**Instructions to follow:**
Take every line from the data that has the word "Hrun" in it.

**Record set:**
(** The events and records [/create] adds, whatever the store does: store
    calls, then the inserts of the records that got stored, then pushes, each
    of a record among those. *)
Lemma create_trace_shape body w :
  ∃ pre ns pushed,
    trace (create body w).1 = trace w ++ pre ++ map EvInsertNotification ns ++ pushed
    ∧ notifications (db (create body w).1) = notifications (db w) ++ ns
    ∧ Forall (λ e, is_emit e = false) pre
    ∧ Forall (λ e, ∃ s n, e = EvEmit s "new_notification" n ∧ n ∈ ns) pushed.
Proof.
  set (ch := built body w).
  set (w0 := with_oids (S (oids w)) w).
  destruct (fault (env w) (db_calls w)) as [j0|] eqn:F0.
  { exists [], [], []. unfold create, try_catch.
    erewrite bind_ok by apply new_communityChallenge_run.
    erewrite bind_throw by (eapply save_fail; exact F0).
    simpl. rewrite !app_nil_r. auto. }
  set (w1 := logged (EvSaveChallenge ch) (stored ch (called w0))).
  set (pre := [EvSaveChallenge ch; EvFindCommunity (b_communityId body)]).
  assert (Hpre : Forall (λ e, is_emit e = false) pre) by (repeat constructor).
  destruct (fault (env w) (S (db_calls w))) as [j1|] eqn:F1.
  { exists pre, [], []. unfold create, try_catch.
    erewrite bind_ok by apply new_communityChallenge_run.
    erewrite bind_ok by (apply save_ok; exact F0).
    erewrite bind_throw by (eapply findCommunity_fail; exact F1).
    simpl. rewrite !app_nil_r, <- app_assoc. auto. }
  set (w2 := called (logged (EvFindCommunity (b_communityId body)) w1)).
  destruct (communities (db w) !! b_communityId body) as [comm|] eqn:Hcomm; cycle 1.
  { exists pre, [], []. unfold create, try_catch.
    erewrite bind_ok by apply new_communityChallenge_run.
    erewrite bind_ok by (apply save_ok; exact F0).
    erewrite bind_ok by (apply findCommunity_ok; exact F1).
    simpl. rewrite Hcomm. simpl. rewrite !app_nil_r, <- app_assoc. auto. }
  destruct (mapM_invite ch body (map m_userId (members comm)) w2) as (docs & Hdocs & _).
  set (w3 := with_ticks _ w2) in Hdocs.
  destruct (fault (env w) (S (S (db_calls w)))) as [j2|] eqn:F2.
  { destruct (insertMany_fail docs w3 j2 F2) as (ns & Hins & _).
    exists pre, ns, []. unfold create, try_catch.
    erewrite bind_ok by apply new_communityChallenge_run.
    erewrite bind_ok by (apply save_ok; exact F0).
    erewrite bind_ok by (apply findCommunity_ok; exact F1).
    simpl. rewrite Hcomm.
    erewrite bind_ok by exact Hdocs.
    erewrite bind_throw by exact Hins.
    simpl. rewrite !app_nil_r, <- !app_assoc. auto. }
  destruct (insertMany_ok docs w3 F2) as (ns & Hins & _).
  set (w4 := inserted _ ns _) in Hins.
  exists pre, ns, (dispatch_events w4 ns).
  destruct (run_dispatch ns w4) as (w5 & Hpush & ->).
  unfold create, try_catch.
  erewrite bind_ok by apply new_communityChallenge_run.
  erewrite bind_ok by (apply save_ok; exact F0).
  erewrite bind_ok by (apply findCommunity_ok; exact F1).
  simpl. rewrite Hcomm.
  erewrite bind_ok by exact Hdocs.
  erewrite bind_ok by exact Hins.
  erewrite bind_ok by reflexivity.
  erewrite bind_ok by exact Hpush.
  simpl. rewrite <- !app_assoc. split; [reflexivity|].
  split; [reflexivity|]. split; [exact Hpre|apply dispatch_emits].
Qed.

(** C3.  Whatever the store does, a push of [/create] carries a record
    that the bulk insert wrote earlier in the same request, and that record
    is in the notification collection when the handler is done.  And with a
    reliable store every member of the community has a persisted record,
    whether or not anything is registered for the member: nothing about the
    registry or the socket server is assumed. *)
Theorem push_only_after_persist body w :
  let w' := (create body w).1 in
  (∀ j s ev n,
      new_trace w w' !! j = Some (EvEmit s ev n) →
      n ∈ notifications (db w')
      ∧ ∃ i, i < j ∧ new_trace w w' !! i = Some (EvInsertNotification n))
  ∧ (∀ comm u,
      reliable (env w) →
      communities (db w) !! b_communityId body = Some comm →
      u ∈ map m_userId (members comm) →
      ∃ n, n ∈ notifications (db w') ∧ n_userId n = u).
Proof.
  simpl; split.
  - destruct (create_trace_shape body w) as (pre & ns & pushed & Htr & Hns & Hpre & Hpushed).
    rewrite (new_trace_app _ _ _ Htr), Hns. intros j s ev n Hj.
    assert (Hin : n ∈ ns ∧ (length pre + length ns ≤ j)%nat).
    { destruct (decide (j < length pre)) as [Hlt|Hge].
      { rewrite lookup_app_l in Hj by done.
        rewrite Forall_forall in Hpre.
        apply list_elem_of_lookup_2, Hpre in Hj. discriminate. }
      rewrite lookup_app_r in Hj by lia.
      destruct (decide (j - length pre < length ns)) as [Hlt|Hge'].
      { rewrite lookup_app_l in Hj by (by rewrite length_map).
        rewrite list_lookup_fmap in Hj.
        destruct (ns !! _); discriminate. }
      rewrite lookup_app_r in Hj by (rewrite length_map; lia).
      rewrite Forall_forall in Hpushed.
      apply list_elem_of_lookup_2, Hpushed in Hj as (s' & n' & Heq & Hn').
      inversion Heq; subst. split; [done|lia]. }
    destruct Hin as [Hin Hle]. split; [apply elem_of_app; auto|].
    apply list_elem_of_lookup in Hin as (k & Hk).
    exists (length pre + k)%nat. split; [apply lookup_lt_Some in Hk; lia|].
    rewrite lookup_app_r by lia.
    replace (length pre + k - length pre)%nat with k by lia.
    rewrite lookup_app_l by (rewrite length_map; by apply lookup_lt_Some in Hk).
    by rewrite list_lookup_fmap, Hk.
  - intros comm u Hrel Hcomm Hu.
    destruct (create_ok body w comm Hrel Hcomm) as (w1 & ns & Hrun & Hinv & Hdb & _).
    rewrite Hrun; simpl.
    assert (Hrec : map n_userId ns = map m_userId (members comm)).
    { apply (invites_recipients (invite_doc (built body w) body)); auto. }
    rewrite <- Hrec in Hu. apply list_elem_of_fmap in Hu as (n & -> & Hn).
    exists n. split; [|done]. rewrite Hdb; simpl. apply elem_of_app; auto.
Qed.

(** ** The roster *)

Lemma is_user_spec u p : is_user u p = true ↔ toString (p_userId p) = u.
Proof. unfold is_user. apply String.eqb_eq. Qed.

Lemma find_participant_Some u ps i p :
  find_participant u ps = Some (i, p) →
  ps !! i = Some p ∧ toString (p_userId p) = u
  ∧ ∀ k q, k < i → ps !! k = Some q → toString (p_userId q) ≠ u.
Proof.
  revert i; induction ps as [|q ps IH]; simpl; intros i H; [discriminate|].
  destruct (is_user u q) eqn:Hq.
  - inversion H; subst. split; [done|]. split; [by apply is_user_spec|]. intros; lia.
  - destruct (find_participant u ps) as [[i' p']|]; [|discriminate].
    inversion H; subst. destruct (IH i' eq_refl) as (Hl & Hu & Hfirst).
    split; [done|]. split; [done|]. intros [|k] q' Hk Hq'; simpl in Hq'.
    + inversion Hq'; subst. intros Heq. apply is_user_spec in Heq. congruence.
    + apply (Hfirst k); [lia|done].
Qed.

Lemma find_participant_None u ps :
  find_participant u ps = None ↔ ∀ p, p ∈ ps → toString (p_userId p) ≠ u.
Proof.
  induction ps as [|q ps IH]; simpl.
  - split; [intros _ p Hp; by apply elem_of_nil in Hp|done].
  - destruct (is_user u q) eqn:Hq.
    + split; [discriminate|]. intros H. apply is_user_spec in Hq.
      destruct (H q); [left|done].
    + destruct (find_participant u ps) as [[i p]|].
      * split; [discriminate|]. intros H.
        assert (Some (i, p) = None) as Habs; [|discriminate Habs].
        apply IH. intros p' Hp'. apply H. by right.
      * split; [|done]. intros _ p' Hp'. apply elem_of_cons in Hp' as [->|Hp'].
        -- intros Heq. apply is_user_spec in Heq. congruence.
        -- by apply IH.
Qed.

Lemma find_participant_present u ps p :
  p ∈ ps → toString (p_userId p) = u → ∃ i q, find_participant u ps = Some (i, q).
Proof.
  intros Hp Hu. destruct (find_participant u ps) as [[i q]|] eqn:H; [eauto|].
  exfalso. eapply find_participant_None; eauto.
Qed.

(** Writing through the entry [find] returned, without touching its
    [userId], leaves it the entry [find] returns. *)
Lemma find_participant_insert u ps i p p' :
  find_participant u ps = Some (i, p) → p_userId p' = p_userId p →
  find_participant u (<[i := p']> ps) = Some (i, p').
Proof.
  revert i; induction ps as [|q ps IH]; simpl; intros i H Hid; [discriminate|].
  destruct (is_user u q) eqn:Hq.
  - inversion H; subst; simpl. unfold is_user in *. by rewrite Hid, Hq.
  - destruct (find_participant u ps) as [[i' q']|] eqn:Hf; [|discriminate].
    inversion H; subst; simpl. rewrite Hq. by rewrite (IH i' eq_refl Hid).
Qed.

(** Under the roster invariant (one entry per user identity) the entry
    [find] returns is the entry of that user. *)
Lemma find_participant_unique u ps i p :
  NoDup (map p_userId ps) → ps !! i = Some p → toString (p_userId p) = u →
  find_participant u ps = Some (i, p).
Proof.
  intros Hnd Hi Hu.
  destruct (find_participant_present u ps p) as (k & q & Hf); [by eapply list_elem_of_lookup_2|done|].
  destruct (find_participant_Some _ _ _ _ Hf) as (Hk & Hq & _).
  assert (k = i) as ->.
  { eapply NoDup_lookup; [exact Hnd| |]; rewrite list_lookup_fmap.
    - by rewrite Hk.
    - rewrite Hi; simpl. unfold toString in *. congruence. }
  congruence.
Qed.

(** ** Running join, accept and complete *)

Lemma found_challenge_Some id w f :
  challenges (db w) !! id = Some f →
  found_challenge id w = Some {| c_id := id; c_fields := f |}.
Proof. unfold found_challenge; by intros ->. Qed.

Lemma found_challenge_None id w :
  challenges (db w) !! id = None → found_challenge id w = None.
Proof. unfold found_challenge; by intros ->. Qed.

Lemma join_unknown_challenge cid u w :
  fault (env w) (db_calls w) = None → challenges (db w) !! cid = None →
  join cid u w = (called (logged (EvFindChallenge cid) w),
                  inr (res 404 (JError "Challenge not found"))).
Proof.
  intros F H. unfold join, try_catch.
  erewrite bind_ok by (by apply findChallenge_ok).
  by rewrite found_challenge_None.
Qed.

Lemma accept_unknown_challenge cid u w :
  fault (env w) (db_calls w) = None → challenges (db w) !! cid = None →
  accept cid u w = (called (logged (EvFindChallenge cid) w),
                    inr (res 500 (JError (message null_participants)))).
Proof.
  intros F H. unfold accept, try_catch.
  erewrite bind_ok by (by apply findChallenge_ok).
  by rewrite found_challenge_None.
Qed.

Lemma complete_unknown_challenge cid u w :
  fault (env w) (db_calls w) = None → challenges (db w) !! cid = None →
  complete cid u w = (called (logged (EvFindChallenge cid) w),
                      inr (res 500 (JError (message null_participants)))).
Proof.
  intros F H. unfold complete, try_catch.
  erewrite bind_ok by (by apply findChallenge_ok).
  by rewrite found_challenge_None.
Qed.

**Solution:**
    destruct (create_ok body w comm Hrel Hcomm) as (w1 & ns & Hrun & Hinv & Hdb & _).
    rewrite Hrun; simpl.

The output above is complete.